Saved entries
Lemma plain_dict_snoc d k v :
  plain (PDict d) = true → forallb scalar k = true → plain v = true → dict_get k d = None →
  plain (PDict (d ++ [(k, v)])) = true.
Proof.
  cbn [plain]. intros [Hd Hnd]%andb_true_iff Hk Hv Hnew. apply andb_true_iff. split.
  - rewrite forallb_app, Hd. cbn. by rewrite Hk, Hv.
  - apply bool_decide_eq_true. apply bool_decide_eq_true in Hnd. rewrite fmap_app.
    apply NoDup_app. split_and!; [done| |apply NoDup_singleton].
    intros x Hx Hin. apply list_elem_of_singleton in Hin as ->. apply dict_get_None in Hnew. done.
Qed.

(** The history kept by [publish_manifest] is not addressed by content: once a
    manifest is superseded, the entry under its hash is a copy with the successor
    filled in, whose canonical text differs; so it hashes to something else, unless
    the two texts are a SHA-256 collision. *)
Theorem superseded_manifest_under_wrong_hash d m h d' cur prev_h :
  plain (PDict (manifest_payload cur)) = true → opt_norm (m_successor cur) = None →
  d_current_manifest d = Some cur → manifest_hash cur = Ok prev_h → prev_h ≠ h →
  publish_manifest d m = Ok (h, d') →
  d_manifests_by_hash d' !! prev_h = Some (link_forward cur h) ∧
  ∀ b b', canonicalize_manifest cur = Ok b → canonicalize_manifest (link_forward cur h) = Ok b' →
    b ≠ b' ∧ (manifest_hash (link_forward cur h) = Ok prev_h → sha256_collision b b').
Proof.
  intros Hpl Hs Hcur Hprev Hne Hpub. unfold publish_manifest in Hpub. rewrite Hcur in Hpub.
  apply seq_ok in Hpub as [_ (h1 & Hh & Hpub)%bind_ok]. rewrite Hprev in Hpub.
  apply bind_ok in Hpub as (bh & Hbh & [= -> <-]). rewrite bind_Ok in Hbh.
  apply seq_ok in Hbh as [_ [= <-]]. cbn. rewrite lookup_insert_ne, lookup_insert_eq by done. split; [done|].
  assert (length h = 64%nat) as Hlen.
  { apply manifest_hash_ok in Hh as (? & _ & _ & ->). apply length_sha256_hex. }
  assert (forallb scalar h = true) as Hhs.
  { apply manifest_hash_ok in Hh as (? & _ & _ & ->). apply forallb_Forall.
    eapply Forall_impl; [apply sha256_hex_lower|]. cbn. unfold is_lower_hex, scalar. intros. lia. }
  intros b b' Hb Hb'.
  assert (manifest_hash (link_forward cur h) = Ok (sha256_hex b')) as Hl by (unfold manifest_hash; by rewrite Hb').
  assert (prev_h = sha256_hex b) as -> by (unfold manifest_hash in Hprev; rewrite Hb in Hprev; by injection Hprev as <-).
  apply manifest_hash_ok in Hprev as (x & Hx & Hj & _). apply manifest_hash_ok in Hl as (x' & Hx' & Hj' & _).
  assert (x = b) as -> by congruence. assert (x' = b') as -> by congruence.
  assert (b ≠ b') as Hbb.
  { intros <-. unfold canonical_json in Hj, Hj'. repeat case_match; try done. simplify_eq.
    assert (h ≠ []) as Hh0 by (by intros ->).
    rewrite link_payload in * by done.
    assert (canon (PDict (manifest_payload cur)) = canon (PDict (manifest_payload cur ++ [(lit "successorManifestHash", PStr h)]))) as Hc.
    { eapply (@json_bytes_inj (λ s, PyFloat s s (Ok 0) false)); [done| |done|done].
      apply plain_dict_snoc; [done|apply lit_scalar|done|by apply payload_no_successor]. }
    apply (f_equal (λ v, match v with PDict l => length l | _ => 0%nat end)) in Hc.
    rewrite !canon_dict in Hc. rewrite !(Permutation_length (sort_items_perm _)), !length_map, length_app in Hc.
    cbn in Hc. lia. }
  split; [done|]. intros Heq. rewrite Hb' in Hx'. unfold manifest_hash in Heq. rewrite Hb' in Heq.
  injection Heq as Heq. destruct (sha256_hex_eq b b') as [|Hc]; [done|done|exact Hc].
Qed.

WHAT IS NEEDED.
What is needed is an exact transcription of every entry above.

SOLUTION TO THE PROBLEM.
Lemma plain_dict_snoc d k v :
  plain (PDict d) = true → forallb scalar k = true → plain v = true → dict_get k d = None →
  plain (PDict (d ++ [(k, v)])) = true.
Proof.
  cbn [plain]. intros [Hd Hnd]%andb_true_iff Hk Hv Hnew. apply andb_true_iff. split.
  - rewrite forallb_app, Hd. cbn. by rewrite Hk, Hv.
  - apply bool_decide_eq_true. apply bool_decide_eq_true in Hnd. rewrite fmap_app.
    apply NoDup_app. split_and!; [done| |apply NoDup_singleton].
    intros x Hx Hin. apply list_elem_of_singleton in Hin as ->. apply dict_get_None in Hnew. done.
Qed.

(** The history kept by [publish_manifest] is not addressed by content: once a
    manifest is superseded, the entry under its hash is a copy with the successor
    filled in, whose canonical text differs; so it hashes to something else, unless
    the two texts are a SHA-256 collision. *)
Theorem superseded_manifest_under_wrong_hash d m h d' cur prev_h :
  plain (PDict (manifest_payload cur)) = true → opt_norm (m_successor cur) = None →
  d_current_manifest d = Some cur → manifest_hash cur = Ok prev_h → prev_h ≠ h →
  publish_manifest d m = Ok (h, d') →
  d_manifests_by_hash d' !! prev_h = Some (link_forward cur h) ∧
  ∀ b b', canonicalize_manifest cur = Ok b → canonicalize_manifest (link_forward cur h) = Ok b' →
    b ≠ b' ∧ (manifest_hash (link_forward cur h) = Ok prev_h → sha256_collision b b').
Proof.
  intros Hpl Hs Hcur Hprev Hne Hpub. unfold publish_manifest in Hpub. rewrite Hcur in Hpub.
  apply seq_ok in Hpub as [_ (h1 & Hh & Hpub)%bind_ok]. rewrite Hprev in Hpub.
  apply bind_ok in Hpub as (bh & Hbh & [= -> <-]). rewrite bind_Ok in Hbh.
  apply seq_ok in Hbh as [_ [= <-]]. cbn. rewrite lookup_insert_ne, lookup_insert_eq by done. split; [done|].
  assert (length h = 64%nat) as Hlen.
  { apply manifest_hash_ok in Hh as (? & _ & _ & ->). apply length_sha256_hex. }
  assert (forallb scalar h = true) as Hhs.
  { apply manifest_hash_ok in Hh as (? & _ & _ & ->). apply forallb_Forall.
    eapply Forall_impl; [apply sha256_hex_lower|]. cbn. unfold is_lower_hex, scalar. intros. lia. }
  intros b b' Hb Hb'.
  assert (manifest_hash (link_forward cur h) = Ok (sha256_hex b')) as Hl by (unfold manifest_hash; by rewrite Hb').
  assert (prev_h = sha256_hex b) as -> by (unfold manifest_hash in Hprev; rewrite Hb in Hprev; by injection Hprev as <-).
  apply manifest_hash_ok in Hprev as (x & Hx & Hj & _). apply manifest_hash_ok in Hl as (x' & Hx' & Hj' & _).
  assert (x = b) as -> by congruence. assert (x' = b') as -> by congruence.
  assert (b ≠ b') as Hbb.
  { intros <-. unfold canonical_json in Hj, Hj'. repeat case_match; try done. simplify_eq.
    assert (h ≠ []) as Hh0 by (by intros ->).
    rewrite link_payload in * by done.
    assert (canon (PDict (manifest_payload cur)) = canon (PDict (manifest_payload cur ++ [(lit "successorManifestHash", PStr h)]))) as Hc.
    { eapply (@json_bytes_inj (λ s, PyFloat s s (Ok 0) false)); [done| |done|done].
      apply plain_dict_snoc; [done|apply lit_scalar|done|by apply payload_no_successor]. }
    apply (f_equal (λ v, match v with PDict l => length l | _ => 0%nat end)) in Hc.
    rewrite !canon_dict in Hc. rewrite !(Permutation_length (sort_items_perm _)), !length_map, length_app in Hc.
    cbn in Hc. lia. }
  split; [done|]. intros Heq. rewrite Hb' in Hx'. unfold manifest_hash in Heq. rewrite Hb' in Heq.
  injection Heq as Heq. destruct (sha256_hex_eq b b') as [|Hc]; [done|done|exact Hc].
Qed.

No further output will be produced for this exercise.